> Task directions: Every line below that has "them" in it should be copied.

> Dataset extract:

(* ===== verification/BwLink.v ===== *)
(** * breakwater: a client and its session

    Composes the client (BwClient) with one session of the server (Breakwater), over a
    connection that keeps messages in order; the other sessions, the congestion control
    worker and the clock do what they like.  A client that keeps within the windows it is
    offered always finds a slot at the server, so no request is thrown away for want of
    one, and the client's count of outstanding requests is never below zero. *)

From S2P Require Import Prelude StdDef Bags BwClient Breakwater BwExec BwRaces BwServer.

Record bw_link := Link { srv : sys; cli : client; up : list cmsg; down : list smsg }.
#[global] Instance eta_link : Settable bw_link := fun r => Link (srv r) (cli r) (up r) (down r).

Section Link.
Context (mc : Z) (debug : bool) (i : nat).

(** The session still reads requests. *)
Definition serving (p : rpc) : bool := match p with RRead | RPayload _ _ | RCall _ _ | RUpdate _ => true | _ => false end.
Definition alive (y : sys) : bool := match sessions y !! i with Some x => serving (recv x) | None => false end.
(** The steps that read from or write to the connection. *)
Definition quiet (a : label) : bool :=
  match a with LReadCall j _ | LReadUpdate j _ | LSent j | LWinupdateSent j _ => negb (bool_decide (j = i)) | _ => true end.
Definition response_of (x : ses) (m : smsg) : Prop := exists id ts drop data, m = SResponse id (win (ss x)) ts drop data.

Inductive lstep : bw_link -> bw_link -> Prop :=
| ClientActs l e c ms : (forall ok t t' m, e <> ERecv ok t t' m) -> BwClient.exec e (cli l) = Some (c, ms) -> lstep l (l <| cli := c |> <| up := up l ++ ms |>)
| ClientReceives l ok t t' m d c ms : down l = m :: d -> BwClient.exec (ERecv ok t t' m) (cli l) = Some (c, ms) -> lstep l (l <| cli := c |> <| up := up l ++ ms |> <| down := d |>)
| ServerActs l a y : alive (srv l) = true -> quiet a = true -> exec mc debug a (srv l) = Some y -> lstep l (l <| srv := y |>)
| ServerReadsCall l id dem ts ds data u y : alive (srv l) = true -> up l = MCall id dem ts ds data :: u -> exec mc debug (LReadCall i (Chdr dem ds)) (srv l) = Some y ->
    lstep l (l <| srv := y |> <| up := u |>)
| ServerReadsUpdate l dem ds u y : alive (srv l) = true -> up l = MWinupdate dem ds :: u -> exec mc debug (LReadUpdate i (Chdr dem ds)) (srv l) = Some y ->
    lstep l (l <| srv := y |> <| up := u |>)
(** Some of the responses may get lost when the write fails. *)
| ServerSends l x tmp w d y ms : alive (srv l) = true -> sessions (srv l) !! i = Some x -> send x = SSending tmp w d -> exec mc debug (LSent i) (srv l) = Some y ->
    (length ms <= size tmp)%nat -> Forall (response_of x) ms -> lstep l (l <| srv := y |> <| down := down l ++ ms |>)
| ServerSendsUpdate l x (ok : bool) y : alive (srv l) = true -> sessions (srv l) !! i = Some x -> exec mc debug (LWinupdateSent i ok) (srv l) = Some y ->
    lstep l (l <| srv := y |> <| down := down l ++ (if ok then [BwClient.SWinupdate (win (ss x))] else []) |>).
* * *
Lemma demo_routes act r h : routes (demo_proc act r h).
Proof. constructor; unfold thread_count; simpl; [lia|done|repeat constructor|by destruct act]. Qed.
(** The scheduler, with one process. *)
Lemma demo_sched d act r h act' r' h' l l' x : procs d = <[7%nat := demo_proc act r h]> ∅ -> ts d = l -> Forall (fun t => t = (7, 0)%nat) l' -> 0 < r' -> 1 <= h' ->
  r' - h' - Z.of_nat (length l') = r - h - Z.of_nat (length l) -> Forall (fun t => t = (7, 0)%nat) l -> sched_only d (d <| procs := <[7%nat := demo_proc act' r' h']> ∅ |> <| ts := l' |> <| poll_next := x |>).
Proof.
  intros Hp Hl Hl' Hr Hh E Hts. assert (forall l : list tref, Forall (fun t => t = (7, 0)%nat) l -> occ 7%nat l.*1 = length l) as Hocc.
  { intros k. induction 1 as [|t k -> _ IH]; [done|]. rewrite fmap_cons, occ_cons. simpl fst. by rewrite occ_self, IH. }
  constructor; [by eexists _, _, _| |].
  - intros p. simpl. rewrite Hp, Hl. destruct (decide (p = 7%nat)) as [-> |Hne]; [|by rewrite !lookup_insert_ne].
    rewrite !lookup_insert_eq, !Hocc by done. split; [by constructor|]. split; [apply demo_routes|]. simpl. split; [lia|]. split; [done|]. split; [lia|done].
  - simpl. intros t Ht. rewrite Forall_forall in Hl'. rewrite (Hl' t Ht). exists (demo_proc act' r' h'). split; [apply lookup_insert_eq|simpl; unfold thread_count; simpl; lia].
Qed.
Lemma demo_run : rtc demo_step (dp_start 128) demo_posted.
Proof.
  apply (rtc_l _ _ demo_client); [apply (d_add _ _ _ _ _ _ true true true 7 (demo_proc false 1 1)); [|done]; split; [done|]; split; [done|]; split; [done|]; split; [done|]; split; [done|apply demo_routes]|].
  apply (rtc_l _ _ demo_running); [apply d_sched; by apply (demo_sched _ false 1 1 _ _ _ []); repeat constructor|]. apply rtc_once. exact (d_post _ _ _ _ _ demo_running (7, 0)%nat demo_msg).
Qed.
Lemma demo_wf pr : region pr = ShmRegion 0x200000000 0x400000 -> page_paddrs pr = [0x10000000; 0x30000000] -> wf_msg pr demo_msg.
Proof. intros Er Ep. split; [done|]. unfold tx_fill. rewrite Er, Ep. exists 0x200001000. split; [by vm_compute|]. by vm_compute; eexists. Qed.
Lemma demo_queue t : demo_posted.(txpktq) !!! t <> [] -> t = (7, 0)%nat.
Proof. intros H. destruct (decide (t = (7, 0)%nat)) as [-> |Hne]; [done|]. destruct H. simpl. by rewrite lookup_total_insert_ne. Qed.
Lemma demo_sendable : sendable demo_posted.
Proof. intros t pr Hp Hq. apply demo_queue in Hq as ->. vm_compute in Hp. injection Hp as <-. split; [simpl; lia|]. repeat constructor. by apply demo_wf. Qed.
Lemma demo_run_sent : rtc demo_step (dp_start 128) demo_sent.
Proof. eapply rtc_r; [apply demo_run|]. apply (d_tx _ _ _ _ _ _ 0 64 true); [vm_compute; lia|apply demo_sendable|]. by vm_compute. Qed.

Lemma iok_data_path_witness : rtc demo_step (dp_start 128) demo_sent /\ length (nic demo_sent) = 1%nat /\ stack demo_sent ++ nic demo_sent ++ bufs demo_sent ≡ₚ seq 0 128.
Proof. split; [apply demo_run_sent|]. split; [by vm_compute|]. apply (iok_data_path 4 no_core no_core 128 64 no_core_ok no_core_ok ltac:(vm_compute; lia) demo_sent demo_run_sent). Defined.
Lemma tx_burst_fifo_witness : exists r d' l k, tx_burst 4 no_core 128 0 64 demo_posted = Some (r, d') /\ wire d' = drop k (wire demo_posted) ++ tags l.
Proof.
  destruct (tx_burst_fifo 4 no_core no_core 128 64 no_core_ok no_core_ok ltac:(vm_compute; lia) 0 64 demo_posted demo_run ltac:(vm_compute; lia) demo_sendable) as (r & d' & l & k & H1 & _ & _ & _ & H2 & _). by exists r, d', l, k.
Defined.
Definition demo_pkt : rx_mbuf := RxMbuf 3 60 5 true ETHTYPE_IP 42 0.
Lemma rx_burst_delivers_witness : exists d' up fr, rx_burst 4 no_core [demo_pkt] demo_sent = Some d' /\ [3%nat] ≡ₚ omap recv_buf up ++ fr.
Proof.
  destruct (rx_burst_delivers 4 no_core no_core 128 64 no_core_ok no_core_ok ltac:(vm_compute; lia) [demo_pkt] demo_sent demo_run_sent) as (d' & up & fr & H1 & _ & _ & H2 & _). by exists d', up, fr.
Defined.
--
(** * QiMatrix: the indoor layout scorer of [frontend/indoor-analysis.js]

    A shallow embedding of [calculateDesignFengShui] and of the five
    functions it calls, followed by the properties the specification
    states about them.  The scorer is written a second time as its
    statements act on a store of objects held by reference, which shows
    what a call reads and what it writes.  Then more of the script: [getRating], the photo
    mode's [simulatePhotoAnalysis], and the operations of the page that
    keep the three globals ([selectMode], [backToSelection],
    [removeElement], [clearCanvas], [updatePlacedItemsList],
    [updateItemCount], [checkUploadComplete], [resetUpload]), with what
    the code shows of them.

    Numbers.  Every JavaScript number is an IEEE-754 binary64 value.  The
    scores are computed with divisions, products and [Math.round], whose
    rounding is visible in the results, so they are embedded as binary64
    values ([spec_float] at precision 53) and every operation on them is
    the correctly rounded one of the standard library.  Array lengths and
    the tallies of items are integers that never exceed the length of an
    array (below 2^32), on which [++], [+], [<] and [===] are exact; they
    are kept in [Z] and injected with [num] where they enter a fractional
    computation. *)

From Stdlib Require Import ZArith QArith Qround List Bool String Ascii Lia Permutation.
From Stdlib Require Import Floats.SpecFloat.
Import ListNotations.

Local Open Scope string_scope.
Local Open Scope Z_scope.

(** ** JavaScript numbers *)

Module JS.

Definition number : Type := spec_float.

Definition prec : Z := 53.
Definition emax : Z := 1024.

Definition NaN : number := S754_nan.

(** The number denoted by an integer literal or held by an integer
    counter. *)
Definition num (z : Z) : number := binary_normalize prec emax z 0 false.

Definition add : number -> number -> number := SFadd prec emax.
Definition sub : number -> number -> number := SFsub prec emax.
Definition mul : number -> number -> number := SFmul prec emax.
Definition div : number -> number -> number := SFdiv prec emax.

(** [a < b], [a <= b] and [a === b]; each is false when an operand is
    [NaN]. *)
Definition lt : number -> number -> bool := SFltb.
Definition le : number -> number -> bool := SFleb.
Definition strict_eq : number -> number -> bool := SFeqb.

> Expected answer:
    states about them.  The scorer is written a second time as its
    the code shows of them.
    values ([spec_float] at precision 53) and every operation on them is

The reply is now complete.